近年,日本各地でニホンジカ(Cervus nippon)による林業被害や森林生態系への影響が報告されている.狩猟者の減少や高齢化によって捕獲努力量が伸び悩む中でも森林への被害を軽減させるために,例えば北米において考案されている,オジロジカ(Odocoileus virginianus)母系集団の強い定住性を利用したLocalized Management法のような,被害防除に効果的な個体数調整手法の適用を検討していく必要がある.しかし,ニホンジカ地域集団内の母系集団の規模がオジロジカと同様であるかは不明であり,本手法の適用の可否は不明である.さらに,既存のマイクロサテライトマーカーによってニホンジカの母系集団を検出できるか否かも明らかになっていない.そこで本研究では,ニホンジカ母系集団の検出を目指してマイクロサテライトマーカーの解析能力を検討し,空間的な遺伝構造の検出可能スケールについて検討した.

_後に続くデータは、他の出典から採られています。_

(** ** The world *)

(** Files by path, the directories, and the paths the process may not change. *)
Record World : Type := mkWorld {
  w_files : gmap string bytes;
  w_dirs : gset string;
  w_denied : gset string;
}.

Definition with_files (f : gmap string bytes -> gmap string bytes) (w : World) : World :=
  mkWorld (f (w_files w)) (w_dirs w) (w_denied w).

(** [Path::exists], [fs::read] and [File::open], [fs::remove_dir_all],
    [fs::create_dir_all]. *)
Definition path_exists (p : string) (w : World) : bool :=
  bool_decide (is_Some (w_files w !! p)) || bool_decide (p ∈ w_dirs w).
Definition read_file (p : string) (w : World) : option bytes := w_files w !! p.
(** Whether a file is below a directory. *)
Definition below (d p : string) : bool := String.prefix (d ++ "/") p.
Definition remove_dir_all (d : string) (w : World) : option World :=
  if bool_decide (d ∈ w_denied w) then None
  else Some (mkWorld (filter (fun x => below d x.1 = false) (w_files w))
               (filter (fun x => x <> d /\ below d x = false) (w_dirs w)) (w_denied w)).
Definition create_dir_all (d : string) (w : World) : option World :=
  if bool_decide (d ∈ w_denied w) then None
  else Some (mkWorld (w_files w) ({[d]} ∪ w_dirs w) (w_denied w)).

(** [Path::file_name]; the files directly in a directory ([fs::read_dir] and
    [is_file]). *)
Definition base_name (p : string) : string := List.last (split_on "/" p) "".
Definition directly_in (d p : string) : bool := String.eqb p (d ++ "/" ++ base_name p).
Definition dir_files (d : string) (w : World) : option (list string) :=
  if bool_decide (d ∈ w_dirs w)
  then Some (filter (fun p => directly_in d p = true) (map fst (map_to_list (w_files w))))
  else None.

(** ** Third-party code *)

(** Commands: [None] when the command cannot be started; its exit status is never
    looked at.  [curl] writes to the file it is told to, [cp] to its destination,
    [gunzip] replaces a file by the one without its suffix. *)
Class Commands : Type := {
  curl_to : string -> string -> World -> option World;
  curl_stdout : string -> World -> option bytes;
  gunzip : string -> World -> option World;
  cp_f : string -> string -> World -> option World;
  curl_to_other url p w w' q : curl_to url p w = Some w' -> q <> p -> w_files w' !! q = w_files w !! q;
  gunzip_other p w w' q : gunzip (p ++ ".gz") w = Some w' -> q <> p -> q <> p ++ ".gz" ->
    w_files w' !! q = w_files w !! q;
  cp_f_other a b w w' q : cp_f a b w = Some w' -> q <> b -> w_files w' !! q = w_files w !! q;
}.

国内4地域(北海道,静岡,岐阜,宮崎)で捕獲された計251個体(胎子63個体を含む)を解析に用い,マイクロサテライトマーカー17座の遺伝子型を決定した.遺伝子座ごとの対立遺伝子数(Na)は3~18となり,オジロジカの値と比較して少ない傾向にあった.個体識別能力の指標PID-siblingを算出した結果,本研究では多型性の高い上位4座を用いて個体識別が可能であった.地域集団間および地域集団内の遺伝的多様性を評価するため,全集団平均の遺伝子分化係数(G’ST),各集団のNa,対立遺伝子数の期待値およびヘテロ接合度の期待値を算出した.地域集団間および地域集団内の遺伝的多様性はどちらも低い傾向がみられた.地域集団間および地域集団内において,STRUCTUREを用いた遺伝構造解析では,北海道および宮崎の集団は明瞭にそれぞれ独立のクラスターが構成されるものの,中部(静岡・岐阜間)の遺伝構造は不明瞭になるケースが確認された.一方で,地域集団内の遺伝構造(母系集団)は検出されなかった.胎子63個体を使っておこなった母性解析では,胎子を妊娠していた真の母親を推定できた確率は約20%にとどまった.
本研究では,北海道,中部および宮崎の地域集団間の遺伝構造を明瞭に検出できたが,地域集団内の母系集団は検出できなかった.そのため,サンプル数のもっとも多かった静岡集団においても,Localized Managementの適用が可能な個体群であるとは断定できなかった.それは,各マイクロサテライトマーカーの多型が少ないことが原因であり,日本国内のニホンジカが過去に経験した個体数の減少によるボトルネック効果を反映していると考えられた.